A CEO of a utility told me they used to spend 85% of their time on task and 15% on process issues -- leadership, team work, and the like. Today the percentages are reversed, not because utility executives want hugs on Monday morning but because that's what mandated by conditions.

As a young hacker said, looking back nostalgically on the days when he could know everything about hacking a system: "These days, there's too much for any one person to know. That's why the most important thing I need to know is what I don't need to know. The second most important thing is, who knows it? So I can get it when I need it."

He needs to know ... people-skills, networking, cooperative learning. The electronic network has back-engineered a culture that must work as the network does -- in order to be effective AND in order to function in a symbiotic relationship with the network.

FEEDBACK:

An organism in a rapidly changing environment must know what is happening inside itself (the smaller system) and outside. As we climb a spiral toward more and more complex organization, the feedback loops must grow larger, and those inside the boundaries of the smaller system must make us aware of internal changes in equilibrium. That's why quality programs insisted the system must include suppliers, customers, and ultimately all "stake-holders" -- to remain current with conditions and to capture the knowledge of everyone relevant to the success of the organization.

All the way up the spiral, every living organism is part of the system and ultimately the universe must factor in the input from every living creature. That's another way of saying what mystics have always said, that all life is interdependent and the energy and information that constitutes the visible interaction among all parts of a system are an image of a universe that is unified, self-conscious and evolving.

On a more mundane level, we can not adapt to changing conditions or "morph" unless our sensors are out there in the multiplicity of environments that impact our well-being.

And ... we must hold ourselves accountable for what we learn.

ACCOUNTABILITY:

When things are going well, accountability diminishes. Then when things don't go well, there's chaos.

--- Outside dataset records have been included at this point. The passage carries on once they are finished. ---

(** X18: a call of the work function that [HapDecode] hands to the
    callback changes one entry of the chunk table, the one at its index:
    the table keeps its length, every other entry is as before, and in
    the entry itself the result is set while the compressor, the two data
    pointers and the compressed size are kept.  The output buffer keeps
    its length. *)
Theorem hap_decode_chunk_own_entry (input : list byte) (st st' : decode_store) (index : Z) :
  hap_decode_chunk input st index = Done st' ->
  length (chunk_info st') = length (chunk_info st) /\
  len (output st') = len (output st) /\
  (forall j, j <> index ->
     get_chunk (chunk_info st') j = get_chunk (chunk_info st) j) /\
  exists c c',
    get_chunk (chunk_info st) index = Done c /\
    get_chunk (chunk_info st') index = Done c' /\
    result c' <> None /\
    compressor c' = compressor c /\
    compressed_chunk_data c' = compressed_chunk_data c /\
    compressed_chunk_size c' = compressed_chunk_size c /\
    uncompressed_chunk_data c' = uncompressed_chunk_data c.
Proof.
  unfold hap_decode_chunk. intros E.
  destruct (get_chunk (chunk_info st) index) as [c|] eqn:Ec; cbn [bind] in E;
    [|discriminate].
  destruct (get_chunk_split _ _ _ Ec) as (done & rest & Echunks & Hi).
  rewrite Echunks in E |- *.
  assert (G : forall (c' : HapChunkDecodeInfo) (out : list byte),
             len out = len (output st) ->
             result c' <> None -> compressor c' = compressor c ->
             compressed_chunk_data c' = compressed_chunk_data c ->
             compressed_chunk_size c' = compressed_chunk_size c ->
             uncompressed_chunk_data c' = uncompressed_chunk_data c ->
             st' = {| chunk_info := set_chunk (done ++ c :: rest) index c';
                      output := out |} ->
             length (chunk_info st') = length (done ++ c :: rest) /\
             len (output st') = len (output st) /\
             (forall j, j <> index ->
                get_chunk (chunk_info st') j = get_chunk (done ++ c :: rest) j) /\
             exists c0 c1,
               Done c = Done c0 /\
               get_chunk (chunk_info st') index = Done c1 /\
               result c1 <> None /\
               compressor c1 = compressor c0 /\
               compressed_chunk_data c1 = compressed_chunk_data c0 /\
               compressed_chunk_size c1 = compressed_chunk_size c0 /\
               uncompressed_chunk_data c1 = uncompressed_chunk_data c0).
  { intros c' out Hlen Hr H1 H2 H3 H4 ->. cbn [chunk_info output].
    rewrite set_chunk_at by assumption.
    split; [rewrite !length_app; reflexivity|].
    split; [assumption|].
    split; [intros j Hj; apply get_chunk_other; lia|].
    exists c, c'. rewrite get_chunk_at by assumption. repeat split; assumption. }
  destruct (compressor c =? kHapCompressorSnappy).
  - destruct (load_bytes input (compressed_chunk_data c) (compressed_chunk_size c))
      as [data|]; cbn [bind] in E; [|discriminate].
    destruct (snappy_uncompress data (uncompressed_chunk_size c)) as [sr bytes].
    destruct (store_bytes (output st) (uncompressed_chunk_data c) bytes) as [out|] eqn:Es;
      cbn [bind] in E; [|discriminate].
    apply Done_inj in E. symmetry in E.
    eapply G; [| | | | | | exact E]; cbn; try reflexivity;
      [eapply store_bytes_len; eassumption | discriminate].
  - destruct (compressor c =? kHapCompressorNone).
    + destruct (load_bytes input (compressed_chunk_data c) (compressed_chunk_size c))
        as [data|]; cbn [bind] in E; [|discriminate].
      destruct (store_bytes (output st) (uncompressed_chunk_data c) data) as [out|] eqn:Es;
        cbn [bind] in E; [|discriminate].
      apply Done_inj in E. symmetry in E.
      eapply G; [| | | | | | exact E]; cbn; try reflexivity;
        [eapply store_bytes_len; eassumption | discriminate].
    + apply Done_inj in E. symmetry in E.
      eapply G; [| | | | | | exact E]; cbn; try reflexivity; discriminate.
Qed.
End ChunkWork.

Section EncodedFormat.
Context {H : hap_h} {S : snappy_c}.

(** X19: the texture format of a frame written by [HapEncode] can be
    queried, as long as the frame is shorter than [2 ^ 32] bytes (an
    input of fewer than [2 ^ 32 - 8] bytes): [HapGetFrameTextureFormat]
    on the bytes [HapEncode] reports then returns No_Error and the format
    that was encoded, for both compressor preferences.  [HapEncode] also
    accepts longer inputs; the byte count it reports no longer fits the
    32 bits the query keeps of it. *)
Theorem HapGetFrameTextureFormat_HapEncode
    (x : list byte) (tf compressor : Z) (dst : list byte) (used old : Z) :
  hap_h_ok H = true ->
  0 < len x -> len x + 8 < 2 ^ 32 ->
  is_texture_format tf ->
  compressor = HapCompressorNone \/ compressor = HapCompressorSnappy ->
  HapEncode_headerLength (len x) + HapEncode_maxCompressedLength compressor (len x)
  <= len dst ->
  compressor_obliges compressor x (len dst) ->
  exists frame n,
    HapEncode (Some x) (len x) tf compressor (Some dst) (len dst) (Some used)
    = Done (HapResult_No_Error, Some frame, Some n) /\
    HapGetFrameTextureFormat (Some frame) n (Some old)
    = Done (HapResult_No_Error, Some tf).
Proof.
  intros Hok Hx H32 Htf Hc Hcap Hobl.
  destruct (HapEncode_success Hok x tf compressor dst (Some used)
              Hx Htf Hc Hcap Hobl) as (tail & E & Ltail).
  destruct (format_identifier_of_constant Hok tf Htf) as [Hid Hback].
  pose proof (format_constant_nonzero Hok _ Hid) as Hnz. rewrite Hback in Hnz.
  pose proof (HapEncode_headerLength_cases (len x)) as Hhl.
  assert (Hshort : HapEncode_headerLength (len x) = 4 -> len x <= kHapUInt24Max).
  { unfold HapEncode_headerLength.
    destruct (Z.gtb_spec (len x) kHapUInt24Max); [discriminate | lia]. }
  eexists. eexists. split; [exact E|]. clear E. cbn [option_map].
  set (payload := snd (stored_frame compressor x (len dst))) in *.
  set (sc := fst (stored_frame compressor x (len dst))) in *.
  assert (Hp : 0 < len payload <= len x /\ is_compressor_code sc).
  { unfold payload, sc.
    destruct (stored_frame_cases compressor x (len dst)) as [-> | (_ & -> & Hlc)];
      cbn [fst snd]; (split; [lia|]); [left | right; left]; reflexivity. }
  destruct Hp as [Hp Hsc].
  destruct (packed_byte_nibbles sc _ Hsc Hid) as (Hty & _ & Hbot).
  rewrite to_uint32_small by lia. rewrite to_size_t_small by lia.
  unfold HapGetFrameTextureFormat.
  rewrite read_frame_header; [| | assumption | lia].
  - cbn [bind HapResult_eqb sectionType]. rewrite Hbot, Hback.
    replace (tf =? 0) with false by (symmetry; now apply Z.eqb_neq). reflexivity.
  - unfold header_fits. change kHapUInt24Max with 16777215 in *.
    change (2 ^ 32) with 4294967296 in *.
    destruct Hhl as [E4 | E8]; [left | right]; lia.
Qed.
End EncodedFormat.

Section AllocationFailure.
Context {H : hap_h} {S : snappy_c} {L : stdlib_h} {Info : Type}.

(** X20: when the instructions of a well-formed Complex frame are
    accepted with a positive chunk count and the chunk table cannot be
    allocated, [HapDecode] returns Internal_Error; the texture format is
    written, the output buffer, the byte count and [info] are as they
    were, and the callback is not called. *)
Theorem HapDecode_allocation_failure
    (top_hl fmt dic_hl : Z) (children : list child_section) (frame_data : list byte)
    (callback : HapDecodeCallback Info) (capacity : Z) (m : decode_memory Info)
    (out : list byte) (old : Z) (k cs szs : Z) (offs : option Z) :
  hap_h_ok H = true ->
  complex_frame_ok top_hl fmt dic_hl children frame_data ->
  scan_children (top_hl + dic_hl) 0 (None, None, None) children
  = Some (k, (Some cs, Some szs, offs)) ->
  0 < to_int k ->
  malloc_succeeds (to_size_t (sizeof_HapChunkDecodeInfo * to_int k)) = false ->
  outputBuffer m = Some out -> outputBufferTextureFormat m = Some old ->
  let frame := complex_frame top_hl fmt dic_hl children frame_data in
  HapDecode (Some frame) (len frame) (Some callback) capacity m
  = Done (HapResult_Internal_Error,
          set_texture_format m (hap_texture_format_constant_for_format_identifier fmt)).
Proof.
  intros Hok Hframe Escan Hk Hmalloc Hout Hold frame.
  destruct (HapDecode_complex_frame Hok top_hl fmt dic_hl _ _ Hframe
              callback capacity m out old Hout Hold) as (v & E & Hv).
  destruct (Hv _ _ Escan) as (Hcount & Hcs & Hszs & Hoffs). cbn [fst snd] in Hcs, Hszs.
  unfold frame. rewrite E.
  unfold instructions_result. rewrite Escan. cbn [HapResult_eqb negb].
  rewrite Hcount. replace (to_int k >? 0) with true by (symmetry; ztest; lia).
  unfold HapDecode_chunks. rewrite Hcs, Hszs, Hcount, Hmalloc. reflexivity.
Qed.
End AllocationFailure.

Section WorkInstances.
Import Fixtures.

Lemma hap_decode_chunk_own_entry_witness :
  length (chunk_info
            {| chunk_info :=
                 set_chunk (chunk_info sample_store) 1
                   {| result := Some HapResult_No_Error; compressor := kHapCompressorSnappy;
                      compressed_chunk_data := 29; compressed_chunk_size := 3;
                      uncompressed_chunk_data := 3; uncompressed_chunk_size := 4 |};
               output := [Byte.x00; Byte.x00; Byte.x00; Byte.x77; Byte.x77; Byte.x77;
                          Byte.x77; Byte.x00] |})
  = length (chunk_info sample_store).
Proof.
  apply (@hap_decode_chunk_own_entry snappy
           (complex_frame 4 0xB 4 (chunked_children 4 4 sample_chunks)
              (chunk_data sample_chunks))
           sample_store _ 1).
  vm_compute. reflexivity.
Defined.

Lemma HapGetFrameTextureFormat_HapEncode_witness :
  exists frame n,
    @HapEncode hap snappy (Some (zeros 12)) (len (zeros 12)) 0x83F3 1
      (Some (zeros 64)) (len (zeros 64)) (Some 0)
    = Done (HapResult_No_Error, Some frame, Some n) /\
    @HapGetFrameTextureFormat hap (Some frame) n (Some 0)
    = Done (HapResult_No_Error, Some 0x83F3).
Proof.
  apply (@HapGetFrameTextureFormat_HapEncode hap snappy (zeros 12) 0x83F3 1 (zeros 64) 0 0).
  - reflexivity.
  - reflexivity.
  - reflexivity.
  - right. left. reflexivity.
  - right. reflexivity.
  - vm_compute. discriminate.
  - intros _. vm_compute. split; [reflexivity | discriminate].
Defined.

Lemma HapDecode_allocation_failure_witness :
@HapDecode hap snappy no_memory nat
  (Some (complex_frame 4 0xB 4 (chunked_children 4 4 sample_chunks)
           (chunk_data sample_chunks)))
  (len (complex_frame 4 0xB 4 (chunked_children 4 4 sample_chunks)
          (chunk_data sample_chunks)))
  (Some callback) 16 (memory (zeros 16))
= Done (HapResult_Internal_Error, set_texture_format (memory (zeros 16)) 0x83F0).
Proof.
apply (@HapDecode_allocation_failure hap snappy no_memory nat 4 0xB 4
         (chunked_children 4 4 sample_chunks) (chunk_data sample_chunks) callback 16
         (memory (zeros 16)) (zeros 16) 0 2 12 18 None).
- reflexivity.
- unfold complex_frame_ok, header_fits, child_ok, is_format_code.
  split; [left; reflexivity|].
  split; [left; vm_compute; intuition discriminate|].
  split; [left; vm_compute; intuition discriminate|].
  split; [| vm_compute; reflexivity].
  repeat constructor; cbn; try (left; vm_compute; intuition discriminate);
    vm_compute; discriminate.
- vm_compute. reflexivity.
- vm_compute. reflexivity.
- reflexivity.
- reflexivity.
- reflexivity.
Defined.
End WorkInstances.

Many financial managers are riding the crest of a remarkable bull market. They receive handsome fees to manage billions of dollars. Yet only 7% of professional fund managers beat the S&P index over the past year.

So long as benchmarks are not used to align performance with stated goals, those managers can continue to benefit from the rising tide that is lifting all boats. But when the turnaround comes, mutual funds by the hundreds will merge or collapse in a shake-out that imposes stricter accountability.

Without accountability, there is no way to look back and see how we have done and no way to look forward to see where we want to go.

The absence of any of these essential qualities skews an organization in predictable ways.

Mutuality and feedback without accountability result in team-work and data-exchange to no end. The system has no compass and no means of realigning itself when it gets off course.

Feedback and accountability without mutuality characterize a top-down system driven by goals. But the feedback becomes fragmented, undermining the security we need to function. An anxious and fearful system becomes rigid and isolated; feedback does not result in purposeful action.

Accountability and mutuality without feedback characterize a closed system that is blind. Cults work well for those inside them until they don't. When something new gets in -- an idea, a fact, an event -- it's a debilitating blow. The cult either commits suicide or is transformed into something else. (A business can be a cult, too.)

To surrender one's illusion of individual well-being in order to participate in a larger structure for the good of all (including oneself) is, paradoxically, an individual decision. It is a moment of insight into one's real nature and destiny that so threatens our illusions and habitual state of denial that it has been called "a nightmare in daylight." Once it happens, however, we can never again think of ourselves as we did before. When the paradigm changes, there is no going back.

This template is not a recipe. It simply identifies some of the marks of that perilous journey, undertaken with fear and trembling appropriate to the real risks and real rewards.